PROBLEM TO WORK ON: Copy every line of the entries that includes the word "third".
*** Opening PROVIDED MATERIAL ***
(** Four devices, the third and fourth named gpio-keys: the third is
    returned. *)
Lemma openInputDeviceByName_first_match_witness :
  fst (openInputDeviceByName gpioKeys sampleDevices) = Some 2%nat
  /\ nth_error sampleDevices 2 = Some (Some gpioKeys).
Proof.
  split; [reflexivity|].
  exact (proj1 (proj1 (openInputDeviceByName_first_match
                         gpioKeys sampleDevices) 2%nat eq_refl)).
Defined.

(** Same devices: the first one is opened and closed, the third one is
    returned open. *)
Lemma openInputDeviceByName_closes_what_it_skips_witness :
  In (SysOpen 0) (snd (openInputDeviceByName gpioKeys sampleDevices))
  /\ (fst (openInputDeviceByName gpioKeys sampleDevices) = Some 0%nat
      \/ In (SysClose 0) (snd (openInputDeviceByName gpioKeys sampleDevices)))
  /\ ~ In (SysClose 2) (snd (openInputDeviceByName gpioKeys sampleDevices)).
Proof.
  assert (I0 : In (SysOpen 0)
                  (snd (openInputDeviceByName gpioKeys sampleDevices)))
    by (left; reflexivity).
  destruct (openInputDeviceByName_closes_what_it_skips gpioKeys sampleDevices)
    as (H1 & H2 & _).
  split; [exact I0|]. split; [exact (H1 0%nat I0)|].
  exact (proj1 (H2 2%nat eq_refl)).
Defined.

(** Two synchronisation reports change nothing. *)
Lemma sliderMonitorEvents_ignores_other_events_witness :
  Forall (fun ev => isLidEvent ev = false) [synReport; synReport]
  /\ sliderMonitorEvents [synReport; synReport] freshLight = freshLight.
Proof.
  assert (F : Forall (fun ev => isLidEvent ev = false) [synReport; synReport])
    by (repeat constructor).
  split; [exact F|].
  exact (proj2 (sliderMonitorEvents_ignores_other_events
                  [synReport; synReport] freshLight) F).
Defined.

(** An ATTENTION request on a fresh object writes nothing to the keyboard
    stream. *)
Lemma led_request_leaves_backlights_alone_witness :
  In ATTENTION [ATTENTION; BATTERY; NOTIFICATIONS]
  /\ isRgbLedSink mKeyboardBacklight_first = false
  /\ linesOf mKeyboardBacklight_first
       (written (call (CallSetLight ATTENTION redSteady) freshLight))
     = linesOf mKeyboardBacklight_first (written freshLight).
Proof.
  assert (I : In ATTENTION [ATTENTION; BATTERY; NOTIFICATIONS])
    by (left; reflexivity).
  destruct (led_request_leaves_backlights_alone ATTENTION redSteady freshLight I)
    as (_ & _ & _ & _ & _ & H).
  split; [exact I|]. split; [reflexivity|].
  exact (H mKeyboardBacklight_first eq_refl).
Defined.

(** A BUTTONS request on an object with all sources lit keeps the stored
    notification. *)
Lemma backlight_calls_leave_led_alone_witness :
  mNotificationState (call (CallSetLight BUTTONS whiteSteady) allLit)
  = mNotificationState allLit.
Proof.
  exact (proj1 (backlight_calls_leave_led_alone
                  (CallSetLight BUTTONS whiteSteady) allLit
                  (or_introl (ex_intro _ whiteSteady (or_intror eq_refl))))).
Defined.

(** With the notification lit, a BATTERY request writes the notification's
    lines. *)
Lemma lower_priority_request_renders_the_winner_again_witness :
  isLit (mNotificationState allLit) = true
  /\ emitted (call (CallSetLight BATTERY darkState)) allLit =
     emitted (setSpeakerLightLocked (mNotificationState allLit)) allLit.
Proof.
  split; [reflexivity|].
  exact (proj2 (proj1 (lower_priority_request_renders_the_winner_again
                         darkState allLit) eq_refl)).
Defined.

(** Colour 0x01FEFEFE is lit, and its brightness 1 dims every channel to 0:
    the stored notification is dark. *)
Lemma notification_brightness_only_dims_witness :
  0 < chanA (color dimWhite) < 255
  /\ isLit dimWhite = true
  /\ isLit (mNotificationState
              (snd (setLight NOTIFICATIONS dimWhite freshLight))) = false.
Proof.
  assert (B : 0 < chanA (color dimWhite) < 255)
    by (vm_compute; split; reflexivity).
  split; [exact B|]. split; [reflexivity|].
  destruct (notification_brightness_only_dims dimWhite freshLight)
    as (_ & _ & _ & _ & H & _).
  apply (proj2 (H B)). vm_compute. repeat split.
Defined.

(** A panel with maximum 1023: white is written as 1023. *)
Lemma lcd_brightness_is_scaled_to_the_panel_witness :
  0 <= mLcdBacklight_second widePanel
  /\ 255 * mLcdBacklight_second widePanel < 4294967296
  /\ linesOf mLcdBacklight_first
       (emitted (call (CallSetLight BACKLIGHT whiteSteady)) widePanel)
     = [Num 1023].
Proof.
  assert (H0 : 0 <= mLcdBacklight_second widePanel) by (vm_compute; discriminate).
  assert (H1 : 255 * mLcdBacklight_second widePanel < 4294967296)
    by (vm_compute; reflexivity).
  split; [exact H0|]. split; [exact H1|].
  destruct (lcd_brightness_is_scaled_to_the_panel whiteSteady widePanel H0 H1)
    as (v & E & _ & _ & _ & W & _).
  rewrite E, (W eq_refl eq_refl eq_refl). reflexivity.
Defined.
*** Closing PROVIDED MATERIAL ***
RESULT:
(** Four devices, the third and fourth named gpio-keys: the third is
(** Same devices: the first one is opened and closed, the third one is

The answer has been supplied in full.